Similarly, Rachel Stegeman said, "I have come to love the city of Topeka and the wonderful feeling of community there. My kids have grown up there through the years, and every year is like a homecoming to see our favorite Topekans!"
Wehr goes on to say, "The Festival brings together some of the finest musicians around to play in one of the most beautiful concert halls in the world. The Topeka audience has taken the festival and the musicians to its collective heart and supports these concerts in a tremendous way, and what artist doesn't really like being appreciated? I always have a blast making music with these cream-of-the-crop colleagues."
Stegeman utilizes the festival as a real-world training ground to further enrich the studies of his Duquesne students, inviting them to apprentice with him and participate as performers in the orchestra. According to him, 100% of his students that go to Sunflower have also gone on to win jobs performing. Alumni and students who will be part of this year's orchestra include:
- Tobias Chisnall, violin (A.D., 2019; M.M., 2017) - Pittsburgh Opera/Ballet orchestras; Associate Concertmaster, Johnstown Symphony
- Gabrielle Faetini, violin (M.M., 2020; B.M., 2018) - Freelance violin teacher
- Sarah Gudbaur, violin (M.M., 2021; B.M., 2019) - Freelance violin teacher
- Jonathan Gunn, clarinet (M.M., 1997) - Former Principal Clarinet, Cincinnati Symphony
- Jennifer Gunn, flute (B.M., 1998) - Principal Piccolo, Chicago Symphony Orchestra
- Jesse Thompson, violin (B.M., 2019; A.D., expected graduation May 2022)

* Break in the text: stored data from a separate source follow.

Lemma throttleHost_outcome cfg l pct shown watts before d h :
  history (H := H) cfg d l -> (0 <= percentThrottle pct <= 100)%Z -> d_ThrottlePct d = before ->
  outcomeOf cfg l pct before (throttleHost shown (percentThrottle pct) watts (Some d) h).
Proof.
  intros Hh Hp Hb. unfold throttleHost, outcomeOf. destruct (negb (HasHostControl d)); [by exists d|].
  destruct (applyThrottlePct _ _ _ _ _) as [a h']. destruct (ap_Err a); [by exists d|].
  exists (set_Throttle (percentThrottle pct) d). split; [done|]. split; [by apply history_set|]. by split.
Qed.

(** A percent cap sets the throttle to what is left of it to 100, rounded
    and within 0 and 100, when the endpoint or the files took it, and leaves
    it where it was otherwise; it is one of the things that may happen to the
    throttling loop, which explains its own steps as before. *)
Theorem applyCPUPercentIntent_moves cfg pct client d l now h :
  valid pct -> is_nan pct = false -> history (H := H) cfg d l ->
  outcomeOf cfg l pct (d_ThrottlePct d) (applyCPUPercentIntent pct client (Some d) now h) /\
  (flt fzero pct = true -> (0 <= percentThrottle pct <= 100)%Z).
Proof.
  intros Vp Np Hh. split; [|by apply percentThrottle_range]. unfold applyCPUPercentIntent.
  destruct (fle pct fzero) eqn:E0; [by exists d|]. cbn [targetWattsOf].
  assert (flt fzero pct = true) as Hp%percentThrottle_range by (assert (is_nan fzero = false) by done; forder); [|done].
  fold (percentThrottle pct). pose proof (history_read cfg d l now h Hh) as Hr.
  assert (d_ThrottlePct (readPowerWatts d now h).1.2 = d_ThrottlePct d) as Ht.
  { unfold readPowerWatts. destruct (d_PowerReader d); [by destruct (read_power h)|]. destruct (EnergyFiles h); [done|].
    destruct (sampleCounters _ _ _ _ _ _) as [[? ?] n]. by destruct (n =? 0)%nat. }
  destruct (readPowerWatts d now h) as [[r d1] h1]. cbn [fst snd] in Hr, Ht.
  destruct client as [c|]; [|by apply throttleHost_outcome].
  destruct (ApplyCPUControl _ _ _ _ _) as [[err|] h2].
  - destruct (negb (HasHostControl d1)); [by exists d1|]. by apply throttleHost_outcome.
  - exists (set_Throttle (percentThrottle pct) d1). split; [done|]. split; [by apply history_set|]. by split.
Qed.
End Moves.

(** ** A node of three packages, one of which refuses every write *)

Definition pkg (i : Z) : string := PowercapRoot +:+ "/intel-rapl:" +:+ Itoa i.
Definition pkgEntries (i maxUW : Z) : list (string * string) := [
  (path_Join (pkg i) maxName, Itoa maxUW); (path_Join (pkg i) limitName, "0"); (path_Join (pkg i) "name", "package-" +:+ Itoa i)].
Definition threePackages : Zones :=
  let entries := (pkgEntries 0 200000000 ++ pkgEntries 1 150000000 ++ pkgEntries 2 250000000)%list in
  mkZones (list_to_map entries) (pkg 0 :: pkg 1 :: pkg 2 :: (fst <$> entries)) {[path_Join (pkg 2) limitName]}.

Example sampleFiles : RAPLCapFiles threePackages = [path_Join (pkg 0) limitName; path_Join (pkg 1) limitName; path_Join (pkg 2) limitName].
Proof. vm_compute. reflexivity. Qed.

Example applyRAPLPackageCap_reaches_witness :
  let z' := (applyRAPLPackageCap "GenuineIntel" (fofZ 180) threePackages).2 in
  zn_files z' !! path_Join (pkg 0) limitName = Some "180000000" /\ zn_files z' !! path_Join (pkg 1) limitName = Some "150000000" /\
  zn_files z' !! path_Join (pkg 2) limitName = Some "0".
Proof.
  pose proof (applyRAPLPackageCap_reaches "GenuineIntel" (fofZ 180) threePackages) as H. cbv zeta in H.
  specialize (H ltac:(apply (bool_decide_unpack _); vm_compute; exact I) ltac:(reflexivity) ltac:(rewrite sampleFiles; discriminate)).
  assert (filter (takes threePackages) (RAPLCapFiles threePackages) = [path_Join (pkg 0) limitName; path_Join (pkg 1) limitName]) as E
    by (rewrite sampleFiles; vm_compute; reflexivity).
  rewrite E in H. destruct (applyRAPLPackageCap _ _ threePackages) as [r z']. destruct H as (_ & _ & _ & Hin & Hout). cbn [snd].
  split; [rewrite Hin; [vm_compute; reflexivity|by left]|].
  split; [rewrite Hin; [vm_compute; reflexivity|by right; left]|].
  rewrite Hout; [vm_compute; reflexivity|]. apply (bool_decide_unpack _). vm_compute. exact I.
Defined.

(** Half of the smallest package's 150 W. *)
Example resolveCPUCapFromPct_within_witness :
  exists w r, resolveCPUCapFromPct None (fofZ 50) ∅ false threePackages = inl (w, r) /\ w = fofZ 75 /\
    fle w (fofZ 200) = true.
Proof.
  destruct (resolveCPUCapFromPct None (fofZ 50) ∅ false threePackages) as [[w r]|] eqn:E; [|vm_compute in E; discriminate E].
  exists w, r. split; [reflexivity|]. pose proof (resolveCPUCapFromPct_within None (fofZ 50) ∅ threePackages w r E eq_refl) as [_ H].
  split; [vm_compute in E; injection E as <- _; reflexivity|].
  apply (H (pkg 0)); [|vm_compute; reflexivity].
  assert (RAPLPackageZones threePackages = [pkg 0; pkg 1; pkg 2]) as -> by (vm_compute; reflexivity). by left.
Defined.

#[export] Instance zonesEndpoint : ControlEndpoint Zones := {| http_post _ _ z := (inr (mkResponse 200 true None "" ""), z) |}.
#[export] Instance zonesPower : PowerSource Zones := {| read_power z := (mkReading fzero false None, z) |}.

Definition throttled : Controller := New dvfsConfig true threePackages.

Example applyCPUPercentIntent_moves_witness :
  exists d2, (applyCPUPercentIntent (fofZ 65) (Some (mkClient "http://sim" "n1")) (Some throttled) 0 threePackages).1.2 = Some d2 /\
    d_ThrottlePct d2 = 35%Z.
Proof.
  destruct (applyCPUPercentIntent_moves dvfsConfig (fofZ 65) (Some (mkClient "http://sim" "n1")) throttled [] 0
    threePackages ltac:(reflexivity) ltac:(reflexivity) (history_new dvfsConfig true threePackages)) as [(d2 & Hd & _ & Happ & _) _].
  exists d2. split; [exact Hd|]. rewrite Happ; vm_compute; reflexivity.
Defined.
(** ** The baselines *)

#[export] Instance CPUGovernorState_eq_dec : EqDecision CPUGovernorState.
Proof. solve_decision. Defined.
#[export] Instance GPUGovernorDeviceState_eq_dec : EqDecision GPUGovernorDeviceState.
Proof. solve_decision. Defined.

(** src/cmd/agent/governor_control.go:335-348 [b] *)
Definition followCPU (now : string) (d : option cpuGovernorDiscovery) (c : governorComponent) (base : option CPUGovernorBaseline)
    : option CPUGovernorBaseline :=
  match d with
  | None => base
  | Some d =>
      if bool_decide (base = None) || negb (c_changed c) then
        let b := baseline (cd_Policies d) in
        match base with
        | Some old => if bool_decide (cb_Groups b = cb_Groups old) then base else Some (mkCPUBaseline (cb_Groups b) now)
        | None => Some (mkCPUBaseline (cb_Groups b) now)
        end
      else base
  end.

(** A device whose state is known takes the vendor default. *)
Definition vendorDefault (d : GPUGovernorDeviceState) : GPUGovernorDeviceState :=
  if String.eqb (ds_Level d) GovernorStateUnknown then d else mkDeviceState (ds_BusID d) AMDLevelAuto.

(** src/cmd/agent/governor_control.go:349-365 [b] *)
Definition followGPU (now : string) (d : option gpuGovernorDiscovery) (c : governorComponent) (base : option GPUGovernorBaseline)
    : option GPUGovernorBaseline :=
  match d with
  | None => base
  | Some d =>
      match base with
      | None => Some (mkGPUBaseline (if c_changed c then vendorDefault <$> gd_Devices d else gd_Devices d) now)
      | Some old =>
          if c_changed c then base
          else if bool_decide (gd_Devices d = gb_Devices old) then base else Some (mkGPUBaseline (gd_Devices d) now)
      end
  end.

(** What is published of a CPU that refused a write, and of GPUs that did or
    hold locks of the agent's.
    src/cmd/agent/governor_control.go:367-380 [d] *)
Definition publishedCPU (c : governorComponent) (d : cpuGovernorDiscovery) : cpuGovernorDiscovery :=
  if c_refused c then {| cd_Facts := cd_Facts d; cd_Policies := cd_Policies d; cd_Inventory :=
    let i := cd_Inventory d in {| ci_Driver := ci_Driver i; ci_DriverMode := ci_DriverMode i; ci_Current := ci_Current i; ci_Available := ci_Available i;
      ci_EPP := ci_EPP i; ci_Boost := ci_Boost i; ci_Presets := ci_Presets i; ci_Baseline := ci_Baseline i; ci_Writable := false |} |}
  else d.

Definition publishedGPU (c : governorComponent) (d : gpuGovernorDiscovery) : gpuGovernorDiscovery :=
  let i := gd_Inventory d in
  {| gd_AMD := gd_AMD d; gd_NVIDIA := gd_NVIDIA d; gd_Devices := gd_Devices d; gd_Inventory := {|
       gi_Mechanism := gi_Mechanism i;
       gi_Current := if negb (bool_decide (gd_NVIDIA d = [])) && nvidiaLocked c && negb (String.eqb (gst_applied (c_status c)) "")
                     then gst_applied (c_status c) else gi_Current i;
       gi_Presets := gi_Presets i; gi_ClockRangesMHz := gi_ClockRangesMHz i; gi_Baseline := gi_Baseline i;
       gi_Writable := if c_refused c then false else gi_Writable i; gi_Uniform := gi_Uniform i |} |}.

(** What reading NodeHardware answers: its governor blocks, none, or an
    error. *)
Inductive BaselineRead := ReadStored (obj : StoredGovernors) | ReadNone | ReadFailed.

(** The stored baselines, read once; [None] when they could not be.
    src/cmd/agent/governor_control.go:311-325 [obj] *)
Definition loadBaselines (read : BaselineRead) (last : option (option ControlResult * option ControlResult)) (g : governorControl)
    : option governorControl :=
  if gc_loaded g then Some g
  else
    let loaded cpu gpu := mkControl (gc_cfg g) (gc_remote g) true cpu gpu (gc_cpu g) (gc_gpu g) (gc_last g) (gc_lastGPU g) in
    let seeded g := match last with Some (cpu, gpu) => seed cpu gpu g | None => g end in
    match read with
    | ReadStored obj => let '(cpu, gpu) := storedGovernorBaselines obj in Some (seeded (loaded cpu gpu))
    | ReadNone => Some (seeded (loaded (gc_cpuBaseline g) (gc_gpuBaseline g)))
    | ReadFailed => None
    end.

(** [last] are the results the NodeTwin carries, when there is one. The
    latest GPU discovery is shared with what is published of it; a kept one
    is a copy.
    src/cmd/agent/governor_control.go:310-382 [prepare] *)
Definition prepare (read : BaselineRead) (last : option (option ControlResult * option ControlResult)) (now : string)
    (d : governorDiscovery) (g : governorControl) : governorDiscovery * governorControl :=
  match loadBaselines read last g with
  | None => (d, g)
  | Some g =>
      let cpuB := followCPU now (gv_CPU d) (gc_cpu g) (gc_cpuBaseline g) in
      let gpuB := followGPU now (gv_GPU d) (gc_gpu g) (gc_gpuBaseline g) in
      let gpu := publishedGPU (gc_gpu g) <$> gv_GPU d in
      let kept := match gv_GPU d with Some _ => None | None => publishedGPU (gc_gpu g) <$> gc_lastGPU g end in
      let d := {| gv_CPU := publishedCPU (gc_cpu g) <$> gv_CPU d; gv_GPU := gpu; gv_GPUWarnings := gv_GPUWarnings d;
                  gv_GPUKept := kept; gv_CPUBaseline := cpuB; gv_GPUBaseline := gpuB |} in
      (d, mkControl (gc_cfg g) (gc_remote g) (gc_loaded g) cpuB gpuB (gc_cpu g) (gc_gpu g) d
            (match gpu with Some _ => gpu | None => gc_lastGPU g end))
  end.

(** ** The reconcile *)

(** src/cmd/agent/governor_control.go:416-424 [governorEnv] *)
Record governorEnv := mkGovernorEnv { ge_simulateOnly : bool; ge_cpuHTTP : bool; ge_gpuHTTP : bool; ge_nodeLabels : gmap string string }.

Definition modeOf (g : governorControl) (env : governorEnv) (http : bool) : Mode :=
  {| md_simulateOnly := ge_simulateOnly env; md_writes := gc_writes (gc_cfg g); md_remote := gc_remote g; md_http := http |}.

(** Why there is no GPU mechanism, if there is none.
    src/cmd/agent/governor_control.go:922-934 [missing, missingResult] *)
Definition missingGPU (d : governorDiscovery) (vendor rawModel : string) (nodeLabels : gmap string string) : string * string :=
  match gv_GPU d with
  | Some _ => ("", GovernorResultUnsupported)
  | None =>
      match gv_GPUWarnings d with
      | [] =>
          if String.eqb vendor "nvidia" && negb (String.eqb (NvidiaArch nodeLabels rawModel) "")
          then ("nvidia-smi listed no GPU: NVIDIA governor presets need nvidia-smi in the agent", GovernorResultError)
          else ("no GPU governor on this node", GovernorResultUnsupported)
      | ws => (Join ws "; ", GovernorResultError)
      end
  end.
Lemma gpuPresetFor_wf (c : governorConfig) (profile : string) (keys : list string) :
  WellFormed c ->
  (gpuPresetFor c profile keys).1 ∈ gpuGovernorPresetChoices /\
  validCeilingPct (gpuPresetFor c profile keys).2 = true.
Proof.
  intros W. unfold gpuPresetFor. destruct (modelEntry c keys) as [m|] eqn:E; cbn.
  - apply modelEntry_Some in E as (k & _ & _ & Hm). destruct (wf_models c W _ _ Hm) as (Hp & He & Hc).
    split; [|destruct (gmp_EcoCeilingPctOfMax m); cbn; [by apply Hc|apply W]].
    destruct (String.eqb profile ProfilePerformance); cbn.
    + destruct (gmp_Performance m); cbn; [by apply Hp|apply W].
    + destruct (gmp_Eco m); cbn; [by apply He|apply W].
  - destruct (String.eqb profile ProfilePerformance); split; apply W.
Qed.

(** Governor control is turned on only by the words that say so, in any case:
    unset, empty or a typo leaves it off, and then no governor is written. *)
Theorem loadGovernorConfig_switch PF UM (env : Environ) :
  let c := loadGovernorConfig PF UM env in
  let word := ToLower (TrimSpace (Getenv env "GOVERNOR_CONTROL")) in
  (cpuEnabled c = true <-> word = "cpu" \/ word = "all") /\
  (gpuEnabled c = true <-> word = "gpu" \/ word = "all") /\
  forall profile hasGPU nh product multi,
    word ∉ ["cpu"; "gpu"; "all"] -> governorIntents c profile hasGPU nh product multi = (None, None).
Proof.
  intros c word.
  assert (control c = word \/ (control c = "off" /\ word ∉ ["cpu"; "gpu"; "all"])) as Hc.
  { unfold c, loadGovernorConfig. cbn [control]. unfold envOrDefault. fold word.
    destruct (String.eqb (TrimSpace (Getenv env "GOVERNOR_CONTROL")) "") eqn:E.
    - right. apply String.eqb_eq in E. unfold word. rewrite E. split; [done|by_decide].
    - fold word. destruct (str_mem word _) eqn:Em; [by left|right]. split; [done|].
      intros H. apply not_true_iff_false in Em. apply Em, str_mem_In. by right. }
  assert (cpuEnabled c = true <-> word = "cpu" \/ word = "all") as H1.
  { unfold cpuEnabled. rewrite orb_true_iff, !String.eqb_eq. destruct Hc as [->|[-> Hw]]; [done|].
    split; [by intros [?|?]|]. intros [-> | ->]; exfalso; apply Hw; by_decide. }
  assert (gpuEnabled c = true <-> word = "gpu" \/ word = "all") as H2.
  { unfold gpuEnabled. rewrite orb_true_iff, !String.eqb_eq. destruct Hc as [->|[-> Hw]]; [done|].
    split; [by intros [?|?]|]. intros [-> | ->]; exfalso; apply Hw; by_decide. }
  split; [exact H1|]. split; [exact H2|]. intros profile hasGPU nh product multi Hw.
  unfold governorIntents, cpuGovernorIntent, gpuGovernorIntent.
  destruct (cpuEnabled c) eqn:E1; [exfalso; apply Hw; destruct (proj1 H1 eq_refl) as [-> | ->]; by_decide|].
  destruct (gpuEnabled c) eqn:E2; [exfalso; apply Hw; destruct (proj1 H2 eq_refl) as [-> | ->]; by_decide|].
  done.
Qed.

(** ** What is written for a node *)

Lemma cpuGovernorIntent_Some (c : governorConfig) profile hasGPU nh i :
  cpuGovernorIntent c profile hasGPU nh = Some i <->
  let perf := String.eqb profile ProfilePerformance in
  let preset := if perf then cpuPerformancePreset c else cpuEcoPreset c in
  let boost := if perf then "" else cpuEcoBoost c in
  cpuEnabled c = true /\ (hasGPU = true -> cpuOnGPUNodes c = true) /\
  preset <> "" /\ preset ∈ nh_CPUGovernorPresets nh /\
  i = {| cgi_Preset := preset; cgi_Boost := if nh_CPUBoostAvailable nh then boost else "" |}.
Proof.
  unfold cpuGovernorIntent. cbv zeta.
  set (perf := String.eqb profile ProfilePerformance).
  transitivity (
    let preset := if perf then cpuPerformancePreset c else cpuEcoPreset c in
    let boost := if perf then "" else cpuEcoBoost c in
    (if cpuEnabled c && (negb hasGPU || cpuOnGPUNodes c) then
      if String.eqb preset "" then None
      else if negb (str_mem preset (nh_CPUGovernorPresets nh)) then None
      else Some {| cgi_Preset := preset;
                   cgi_Boost := if negb (String.eqb boost "") && nh_CPUBoostAvailable nh then boost else "" |}
     else None) = Some i); [by destruct perf|].
  cbv zeta. generalize (if perf then cpuPerformancePreset c else cpuEcoPreset c) as preset.
  generalize (if perf then "" else cpuEcoBoost c) as boost. intros boost preset.
  rewrite <- str_mem_In, <- (String.eqb_neq preset "").
  assert ((if negb (String.eqb boost "") && nh_CPUBoostAvailable nh then boost else "") =
          (if nh_CPUBoostAvailable nh then boost else "")) as ->.
  { destruct (String.eqb boost "") eqn:E; [|by destruct (nh_CPUBoostAvailable nh)].
    apply String.eqb_eq in E as ->. by destruct (nh_CPUBoostAvailable nh). }
  destruct (cpuEnabled c), hasGPU, (cpuOnGPUNodes c), (String.eqb preset ""),
    (str_mem preset (nh_CPUGovernorPresets nh)); cbn; (split; [try done|]); naive_solver.
Qed.

Lemma gpuGovernorIntent_Some (c : governorConfig) profile hasGPU nh product multi i :
  gpuGovernorIntent c profile hasGPU nh product multi = Some i <->
  let pc := gpuPresetFor c profile [product; nh_GPUModel nh; nh_GPURawModel nh] in
  gpuEnabled c = true /\ hasGPU = true /\ pc.1 <> "" /\
  (pc.1 = GPUGovernorPresetSustained -> gpuSustainedOnlyMultiGPU c = true -> multi = Some true) /\
  (pc.1 ∈ nh_GPUGovernorPresets nh \/ nh_GPUGovernorGap nh = true) /\
  i = {| ggi_Preset := pc.1;
         ggi_ComputeClockCeilingPctOfMax :=
           if String.eqb pc.1 GPUGovernorPresetEfficient then Some pc.2 else None |}.
Proof.
  unfold gpuGovernorIntent. cbv zeta. destruct (gpuPresetFor _ _ _) as [preset ceiling]. cbn [fst snd].
  rewrite <- str_mem_In, <- (String.eqb_neq preset ""), <- (String.eqb_eq preset GPUGovernorPresetSustained).
  destruct (gpuEnabled c), hasGPU; cbn [andb]; try by intuition congruence.
  destruct (String.eqb preset GPUGovernorPresetSustained), (gpuSustainedOnlyMultiGPU c), multi as [[|]|];
    cbn [default from_option id andb negb String.eqb]; try by intuition congruence.
  all: destruct (String.eqb preset ""); try by intuition congruence.
  all: destruct (str_mem preset _), (nh_GPUGovernorGap nh); cbn [andb negb]; intuition congruence.
Qed.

The 2021 festival, albeit delayed a year by the COVID-19 pandemic, dedicates itself to celebrating last year's 100th anniversary of the 19th Amendment to the United States Constitution by focusing on the work of female composers, performers, and soloists. Repertoire to be performed includes Fanfare for the Uncommon Woman by Joan Tower, a one-woman production of Woman on a Ledge by Rita Costanzi, a jazz night featuring vocalist Deborah Brown, a panel discussion on women's rights, and much more. In addition, composer Libby Larsen was commissioned to write a piece for the festival that highlights the words and work of four female Supreme Court Justices. The world premiere of that piece, The Supreme Four, will be performed at this year's closing concert on June 26 and will be narrated by Laura Kelly, Governor of Kansas.
All nine concerts will be livestreamed, free of charge. To register for the livestream, visit sunflowermusicfestival.org. Plans are already underway for next year's festival to continue focusing on cultural awareness and diversity in music with a theme centered around Black composers and performers.
"As a musical vision," Charles Stegeman says, "it is important for all of us to be entrepreneurial. We need to create opportunities for others that not only serve our communities, but also serve our students, our colleagues, our university, our art form, and thereby ultimately God."
Founded in 1878, Duquesne is consistently ranked among the nation's top Catholic universities for its award-winning faculty and horizon-expanding education. A campus of nearly 9,500 graduate and undergraduate students, Duquesne prepares students by having them work alongside faculty to discover and reach their goals. The University's academic programs, community service, and commitment to equity and opportunity in the Pittsburgh region have earned national acclaim.